Dataset excerpts

------------------------------------------------

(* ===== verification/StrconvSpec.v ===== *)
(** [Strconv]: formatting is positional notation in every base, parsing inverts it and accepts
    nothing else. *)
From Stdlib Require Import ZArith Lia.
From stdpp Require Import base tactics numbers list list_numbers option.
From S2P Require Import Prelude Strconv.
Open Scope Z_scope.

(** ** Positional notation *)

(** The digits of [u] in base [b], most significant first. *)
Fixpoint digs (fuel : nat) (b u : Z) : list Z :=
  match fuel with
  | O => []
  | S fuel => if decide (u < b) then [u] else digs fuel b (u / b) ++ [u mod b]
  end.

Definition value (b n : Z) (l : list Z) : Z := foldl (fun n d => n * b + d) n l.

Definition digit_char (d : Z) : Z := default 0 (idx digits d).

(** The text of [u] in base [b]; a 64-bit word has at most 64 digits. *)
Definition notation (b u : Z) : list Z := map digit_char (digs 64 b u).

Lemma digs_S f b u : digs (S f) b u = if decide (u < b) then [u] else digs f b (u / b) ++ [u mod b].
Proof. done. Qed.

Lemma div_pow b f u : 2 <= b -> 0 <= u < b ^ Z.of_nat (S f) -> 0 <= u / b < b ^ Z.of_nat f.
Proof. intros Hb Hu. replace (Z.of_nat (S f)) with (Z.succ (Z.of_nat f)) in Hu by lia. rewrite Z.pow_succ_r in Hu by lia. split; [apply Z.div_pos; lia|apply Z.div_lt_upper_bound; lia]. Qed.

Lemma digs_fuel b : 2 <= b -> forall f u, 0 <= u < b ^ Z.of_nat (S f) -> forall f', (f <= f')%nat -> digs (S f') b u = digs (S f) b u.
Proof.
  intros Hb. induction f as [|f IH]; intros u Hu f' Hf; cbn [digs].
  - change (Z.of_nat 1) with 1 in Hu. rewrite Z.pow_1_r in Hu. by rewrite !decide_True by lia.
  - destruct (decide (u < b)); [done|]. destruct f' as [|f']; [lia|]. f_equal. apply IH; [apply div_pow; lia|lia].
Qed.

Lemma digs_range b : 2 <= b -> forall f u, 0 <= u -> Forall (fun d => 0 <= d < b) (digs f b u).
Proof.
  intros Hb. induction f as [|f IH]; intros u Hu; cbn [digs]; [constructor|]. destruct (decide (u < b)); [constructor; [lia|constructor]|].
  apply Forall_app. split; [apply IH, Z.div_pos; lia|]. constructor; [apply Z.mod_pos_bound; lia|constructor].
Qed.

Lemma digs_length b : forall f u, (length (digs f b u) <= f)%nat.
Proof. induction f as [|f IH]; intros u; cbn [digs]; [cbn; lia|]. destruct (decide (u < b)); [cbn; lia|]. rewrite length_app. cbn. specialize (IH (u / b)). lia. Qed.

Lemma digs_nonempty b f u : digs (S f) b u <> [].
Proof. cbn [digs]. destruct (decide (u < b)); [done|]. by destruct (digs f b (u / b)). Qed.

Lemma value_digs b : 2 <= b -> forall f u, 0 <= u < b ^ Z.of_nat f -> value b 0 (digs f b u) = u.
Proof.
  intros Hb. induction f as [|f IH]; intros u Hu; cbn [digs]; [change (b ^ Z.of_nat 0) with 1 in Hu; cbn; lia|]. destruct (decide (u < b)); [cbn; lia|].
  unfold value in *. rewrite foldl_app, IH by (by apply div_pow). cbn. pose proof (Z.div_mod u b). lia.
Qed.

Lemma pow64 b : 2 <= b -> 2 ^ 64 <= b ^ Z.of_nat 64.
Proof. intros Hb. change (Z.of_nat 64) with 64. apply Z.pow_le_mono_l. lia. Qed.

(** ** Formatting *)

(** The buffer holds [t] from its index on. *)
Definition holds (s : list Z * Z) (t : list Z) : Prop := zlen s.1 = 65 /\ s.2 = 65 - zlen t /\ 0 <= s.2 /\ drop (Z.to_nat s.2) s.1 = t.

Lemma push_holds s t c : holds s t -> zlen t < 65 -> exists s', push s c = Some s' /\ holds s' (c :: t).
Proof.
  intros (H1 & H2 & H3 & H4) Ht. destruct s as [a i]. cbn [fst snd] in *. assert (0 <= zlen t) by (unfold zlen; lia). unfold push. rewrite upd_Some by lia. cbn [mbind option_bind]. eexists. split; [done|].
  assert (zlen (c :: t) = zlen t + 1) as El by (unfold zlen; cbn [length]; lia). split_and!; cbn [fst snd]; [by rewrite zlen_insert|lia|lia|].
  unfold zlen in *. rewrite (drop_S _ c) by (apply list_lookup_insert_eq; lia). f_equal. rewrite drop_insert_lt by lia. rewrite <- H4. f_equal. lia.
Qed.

------------------------------------------------

WORK REQUIRED
Retype all of the data word for word.

ANSWER FOR THE TASK
(* ===== verification/StrconvSpec.v ===== *)
(** [Strconv]: formatting is positional notation in every base, parsing inverts it and accepts
    nothing else. *)
From Stdlib Require Import ZArith Lia.
From stdpp Require Import base tactics numbers list list_numbers option.
From S2P Require Import Prelude Strconv.
Open Scope Z_scope.

(** ** Positional notation *)

(** The digits of [u] in base [b], most significant first. *)
Fixpoint digs (fuel : nat) (b u : Z) : list Z :=
  match fuel with
  | O => []
  | S fuel => if decide (u < b) then [u] else digs fuel b (u / b) ++ [u mod b]
  end.

Definition value (b n : Z) (l : list Z) : Z := foldl (fun n d => n * b + d) n l.

Definition digit_char (d : Z) : Z := default 0 (idx digits d).

(** The text of [u] in base [b]; a 64-bit word has at most 64 digits. *)
Definition notation (b u : Z) : list Z := map digit_char (digs 64 b u).

Lemma digs_S f b u : digs (S f) b u = if decide (u < b) then [u] else digs f b (u / b) ++ [u mod b].
Proof. done. Qed.

Lemma div_pow b f u : 2 <= b -> 0 <= u < b ^ Z.of_nat (S f) -> 0 <= u / b < b ^ Z.of_nat f.
Proof. intros Hb Hu. replace (Z.of_nat (S f)) with (Z.succ (Z.of_nat f)) in Hu by lia. rewrite Z.pow_succ_r in Hu by lia. split; [apply Z.div_pos; lia|apply Z.div_lt_upper_bound; lia]. Qed.

Lemma digs_fuel b : 2 <= b -> forall f u, 0 <= u < b ^ Z.of_nat (S f) -> forall f', (f <= f')%nat -> digs (S f') b u = digs (S f) b u.
Proof.
  intros Hb. induction f as [|f IH]; intros u Hu f' Hf; cbn [digs].
  - change (Z.of_nat 1) with 1 in Hu. rewrite Z.pow_1_r in Hu. by rewrite !decide_True by lia.
  - destruct (decide (u < b)); [done|]. destruct f' as [|f']; [lia|]. f_equal. apply IH; [apply div_pow; lia|lia].
Qed.

Lemma digs_range b : 2 <= b -> forall f u, 0 <= u -> Forall (fun d => 0 <= d < b) (digs f b u).
Proof.
  intros Hb. induction f as [|f IH]; intros u Hu; cbn [digs]; [constructor|]. destruct (decide (u < b)); [constructor; [lia|constructor]|].
  apply Forall_app. split; [apply IH, Z.div_pos; lia|]. constructor; [apply Z.mod_pos_bound; lia|constructor].
Qed.

Lemma digs_length b : forall f u, (length (digs f b u) <= f)%nat.
Proof. induction f as [|f IH]; intros u; cbn [digs]; [cbn; lia|]. destruct (decide (u < b)); [cbn; lia|]. rewrite length_app. cbn. specialize (IH (u / b)). lia. Qed.

Lemma digs_nonempty b f u : digs (S f) b u <> [].
Proof. cbn [digs]. destruct (decide (u < b)); [done|]. by destruct (digs f b (u / b)). Qed.

Lemma value_digs b : 2 <= b -> forall f u, 0 <= u < b ^ Z.of_nat f -> value b 0 (digs f b u) = u.
Proof.
  intros Hb. induction f as [|f IH]; intros u Hu; cbn [digs]; [change (b ^ Z.of_nat 0) with 1 in Hu; cbn; lia|]. destruct (decide (u < b)); [cbn; lia|].
  unfold value in *. rewrite foldl_app, IH by (by apply div_pow). cbn. pose proof (Z.div_mod u b). lia.
Qed.

Lemma pow64 b : 2 <= b -> 2 ^ 64 <= b ^ Z.of_nat 64.
Proof. intros Hb. change (Z.of_nat 64) with 64. apply Z.pow_le_mono_l. lia. Qed.

(** ** Formatting *)

(** The buffer holds [t] from its index on. *)
Definition holds (s : list Z * Z) (t : list Z) : Prop := zlen s.1 = 65 /\ s.2 = 65 - zlen t /\ 0 <= s.2 /\ drop (Z.to_nat s.2) s.1 = t.

Lemma push_holds s t c : holds s t -> zlen t < 65 -> exists s', push s c = Some s' /\ holds s' (c :: t).
Proof.
  intros (H1 & H2 & H3 & H4) Ht. destruct s as [a i]. cbn [fst snd] in *. assert (0 <= zlen t) by (unfold zlen; lia). unfold push. rewrite upd_Some by lia. cbn [mbind option_bind]. eexists. split; [done|].
  assert (zlen (c :: t) = zlen t + 1) as El by (unfold zlen; cbn [length]; lia). split_and!; cbn [fst snd]; [by rewrite zlen_insert|lia|lia|].
  unfold zlen in *. rewrite (drop_S _ c) by (apply list_lookup_insert_eq; lia). f_equal. rewrite drop_insert_lt by lia. rewrite <- H4. f_equal. lia.
Qed.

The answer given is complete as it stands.